The PACT system currently delivers fungal mycelium with a wood substrate, a product commercialized as PACT Tabs. PACT instructs users to only use the product in locations where waste burial is approved practice, add three PACT Tabs to the cat-hole and fill with dirt. This is consistent with similar use-case success stories!


Introducing the PACT mycelium species to new environments

The main concern is the question: Is your chosen species of fungi invasive?

The PACT species has been observed across the world (see figure below). Notice that it has been observed frequently in highly populated areas across the US.

Note the following when interpreting the map:

1) Fungi are not documented to the extent that plants are and therefore maps are far less complete and origins much more difficult to discern.  

2) The map’s observations are based on our fungus’ mushroom form, a behavior done only under certain growing conditions.  

3) Fungi like our species spend most of their lives as threads beneath the ground or inside wood in their mycelial form. This form is not reflected in the map as this state is rarely observed or tracked.

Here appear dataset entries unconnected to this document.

(* ===== verification/Chunk.v ===== *)
(** * The WebSocket chunk codec

    [packages/protocol/src/codec/chunk.ts]: one frame becomes a contiguous run of
    binary messages, each a nine-byte header and a slice of the frame's line;
    [ChunkReassembler] puts them together again or refuses. *)

From S2P Require Import Prelude Utf8 Regex Json JsonFacts Wire Frames Ndjson.

Definition CHUNK_HEADER_BYTES : Z := 9.
Definition CHUNK_FORMAT_VERSION : Z := 1.
Definition DEFAULT_MAX_MESSAGE_BYTES : Z := 16 * 1024.
Definition MIN_MAX_MESSAGE_BYTES : Z := 2048.
Definition MIN_NONFINAL_PAYLOAD_BYTES : Z := 1024.

Record ChunkOptions : Type := { co_maxMessageBytes : option jsarg; co_maxFrameBytes : option jsarg }.

(** [Math.ceil(a / b)] for nonnegative [a] and positive [b]. *)
Definition ceil_div (a b : Z) : Z := (a + b - 1) / b.

Definition maxChunksFor (maxFrameBytes : Z) : Z := ceil_div maxFrameBytes MIN_NONFINAL_PAYLOAD_BYTES.

Definition resolveMessageCeiling (o : ChunkOptions) : outcome jstring Z :=
  resolveIntegerAtLeast (js "maxMessageBytes") (co_maxMessageBytes o)
    DEFAULT_MAX_MESSAGE_BYTES MIN_MAX_MESSAGE_BYTES None.

(** [DataView.setUint32] and [getUint32], big-endian. *)
Definition setUint32 (z : Z) : bytes :=
  [z / 16777216 mod 256; z / 65536 mod 256; z / 256 mod 256; z mod 256].

Definition getUint32 (l : bytes) (offset : nat) : Z :=
  16777216 * nth offset l 0 + 65536 * nth (offset + 1) l 0 + 256 * nth (offset + 2) l 0 + nth (offset + 3) l 0.

Definition chunkMessage (index count : Z) (payload : bytes) : bytes :=
  [CHUNK_FORMAT_VERSION] ++ setUint32 index ++ setUint32 count ++ payload.

(** [bytes.subarray(start, end)] *)
Definition subarray (start stop : Z) (l : bytes) : bytes :=
  take (Z.to_nat (stop - start)) (drop (Z.to_nat start) l).

Definition chunkPayload (capacity : Z) (l : bytes) (index : Z) : bytes :=
  let start := index * capacity in
  subarray start (Z.min (start + capacity) (zlen l)) l.

(** The messages of one encoded line. *)
Definition chunkLine (capacity : Z) (l : bytes) : list bytes :=
  let count := Z.max 1 (ceil_div (zlen l) capacity) in
  map (fun i => chunkMessage (Z.of_nat i) count (chunkPayload capacity l (Z.of_nat i)))
      (seq 0 (Z.to_nat count)).

Definition encodeChunks `{TypeBox} (f : frame) (o : ChunkOptions) : outcome exn (list bytes) :=
  ceiling ← range (resolveMessageCeiling o);
  let capacity := ceiling - CHUNK_HEADER_BYTES in
  l ← encodeFrameBytes f (co_maxFrameBytes o);
  Ok (chunkLine capacity l).

(** ** [ChunkReassembler] *)

Record ChunkReassembler : Type := {
  cr_frameLimit : Z;
  cr_maxChunks : Z;
  cr_expectedIndex : Z;
  cr_count : Z;
  cr_size : Z;
  cr_parts : list bytes
}.

Definition newChunkReassembler (maxFrameBytes : option jsarg) : outcome exn ChunkReassembler :=
  limit ← range (resolveFrameLimit maxFrameBytes);
  Ok {| cr_frameLimit := limit; cr_maxChunks := maxChunksFor limit;
        cr_expectedIndex := 0; cr_count := 0; cr_size := 0; cr_parts := [] |}.

Definition reset (r : ChunkReassembler) : ChunkReassembler :=
  {| cr_frameLimit := cr_frameLimit r; cr_maxChunks := cr_maxChunks r;
     cr_expectedIndex := 0; cr_count := 0; cr_size := 0; cr_parts := [] |}.

(** [#readHeader], its refusals in order. *)
Definition readHeader (r : ChunkReassembler) (m : bytes) : outcome CodecError (Z * Z) :=
  if zlen m <? CHUNK_HEADER_BYTES then
    Err (codecError chunk_header
      (js "message is " ++ dec (zlen m) ++ js " bytes; expected at least the "
       ++ dec CHUNK_HEADER_BYTES ++ js "-byte chunk header"))
  else if negb (nth 0 m 0 =? CHUNK_FORMAT_VERSION) then
    Err (codecError chunk_version
      (js "chunk format version is " ++ dec (nth 0 m 0) ++ js "; expected " ++ dec CHUNK_FORMAT_VERSION))
  else
    let index := getUint32 m 1 in
    let count := getUint32 m 5 in
    if (count <? 1) || (cr_maxChunks r <? count) then
      Err (codecError chunk_count
        (js "chunk count is " ++ dec count ++ js "; expected 1 to " ++ dec (cr_maxChunks r)
         ++ js " under a " ++ dec (cr_frameLimit r) ++ js "-byte frame limit"))
    else if negb (index =? cr_expectedIndex r) then
      Err (codecError chunk_index
        (js "chunk index is " ++ dec index ++ js "; expected " ++ dec (cr_expectedIndex r)
         ++ js " next in this frame"))
    else if negb (cr_count r =? 0) && negb (count =? cr_count r) then
      Err (codecError chunk_count
        (js "chunk count is " ++ dec count ++ js " at index " ++ dec index ++ js "; expected "
         ++ dec (cr_count r) ++ js ", the count the frame started with"))
    else Ok (index, count).

Section Reassembler.
Context `{TypeBox, JsonEngine}.

(** [#accept]: the state it leaves, and the frame, nothing yet, or what it throws. *)
Definition accept (r : ChunkReassembler) (m : bytes) : ChunkReassembler * outcome exn (option json) :=
  match readHeader r m with
  | Err e => (r, Err (ECodec e))
  | Ok (index, count) =>
      let payload := drop (Z.to_nat CHUNK_HEADER_BYTES) m in
      let size := cr_size r + zlen payload in
      let final := index =? count - 1 in
      if cr_frameLimit r <? size then
        (r, Err (ECodec (codecError too_large
          (js "reassembled frame is " ++ dec size ++ js " bytes at chunk " ++ dec index
           ++ js "; expected at most " ++ dec (cr_frameLimit r)))))
      else if zlen payload =? 0 then
        (r, Err (ECodec (codecError empty_record
          (js "chunk " ++ dec index ++ js " of " ++ dec count
           ++ js " carries no payload; expected at least one byte"))))
      else if negb final && (zlen payload <? MIN_NONFINAL_PAYLOAD_BYTES) then
        (r, Err (ECodec (codecError chunk_dribble
          (js "chunk " ++ dec index ++ js " of " ++ dec count ++ js " carries " ++ dec (zlen payload)
           ++ js " payload bytes; expected at least " ++ dec MIN_NONFINAL_PAYLOAD_BYTES
           ++ js " on a non-final chunk"))))
      else
        let r1 := {| cr_frameLimit := cr_frameLimit r; cr_maxChunks := cr_maxChunks r;
                     cr_expectedIndex := index + 1; cr_count := count; cr_size := size;
                     cr_parts := cr_parts r ++ [payload] |} in
        if negb final then (r1, Ok None)
        else (reset r1, Some <$> decodeLine (LBytes (concat (cr_parts r1)))
                                  (Some (ANum (NInt (cr_frameLimit r1)))))
  end.

(** [push]: a throw resets the reassembler on its way out. *)
Definition push_message (r : ChunkReassembler) (m : bytes) : ChunkReassembler * outcome exn (option json) :=
  match accept r m with
  | (r1, Err e) => (reset r1, Err e)
  | (r1, Ok o) => (r1, Ok o)
  end.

4) It is highly likely that this species spans greater areas than those where we happen to see their mushroom form.

5) This map reflects a select number of locations where PACT’s species have been found, not the entire habitat of the fungus.

 

There is an initiative that tracks invasive species in the European Union: The Global Register of Introduced and Invasive Species. It was created with the goal of identifying and prioritizing invasive alien species, controlling or eradicating prioritized species, and putting measures in place to manage pathways and prevent invasive species spread. They report that the PACT species has been introduced in Austria, Poland, Czech Republic, Norway, Germany and Slovenia with no evidence of impact.

The initiative tracks reports from authoritative sources describing environmental impacts, rapid spread, or presence in high abundance, and found that the species has been introduced to countries with various dominant ecosystems similar to the U.S. and it has not become invasive or caused environmental impacts.

 

PACT mycelium species safety

It is natural to be cautious of the risks of handling any organism. The PACT species is widely regarded as a safe fungus, not pathogenic to humans. In the U.S., the Department of Health and Human Services publishes the Biosafety in Microbiological and Biomedical Laboratories which catalogs various microbes of interest (ATCC 2018). They assigned the species a biosafety level of 1, meaning it presents minimal hazard to people and the environment and it is not known to consistently cause disease in healthy adults.

Not only is the species not pathogenic to humans, but it is widely cultivated for food. The mushrooms are quite tasty. It is in the top ten mushrooms traded commercially across the world. The UN’s Food and Agriculture Organization recommends it to developing countries as a mushroom for them to cultivate.


What happens to the soil?

With so much cultivation outside, folks wondered about the impact to soil communities. In China, the government recommends that nurseries grow it along with their plants to improve the economic benefit of a plot of land. Research found that it had an overall positive impact on the forest soils, since it increased soil organic matter and available phosphorus content to the soil microbes and plants. They grew the mycelium to produce mushrooms and also saw benefit after the mushrooms finished fruiting, when the mycelium stage is still active. They found that it improves soil nutrient content and that the mycelium stimulated soil microbial life. The studies on the impact to soil communities in Chinese forests found that, even when grown on a large-scale, the mycelium disappears if not provided with more food after a time.  This is consistent with findings from a field-scale study on a farm in New York, introduced a year prior, did not recolonize a year later.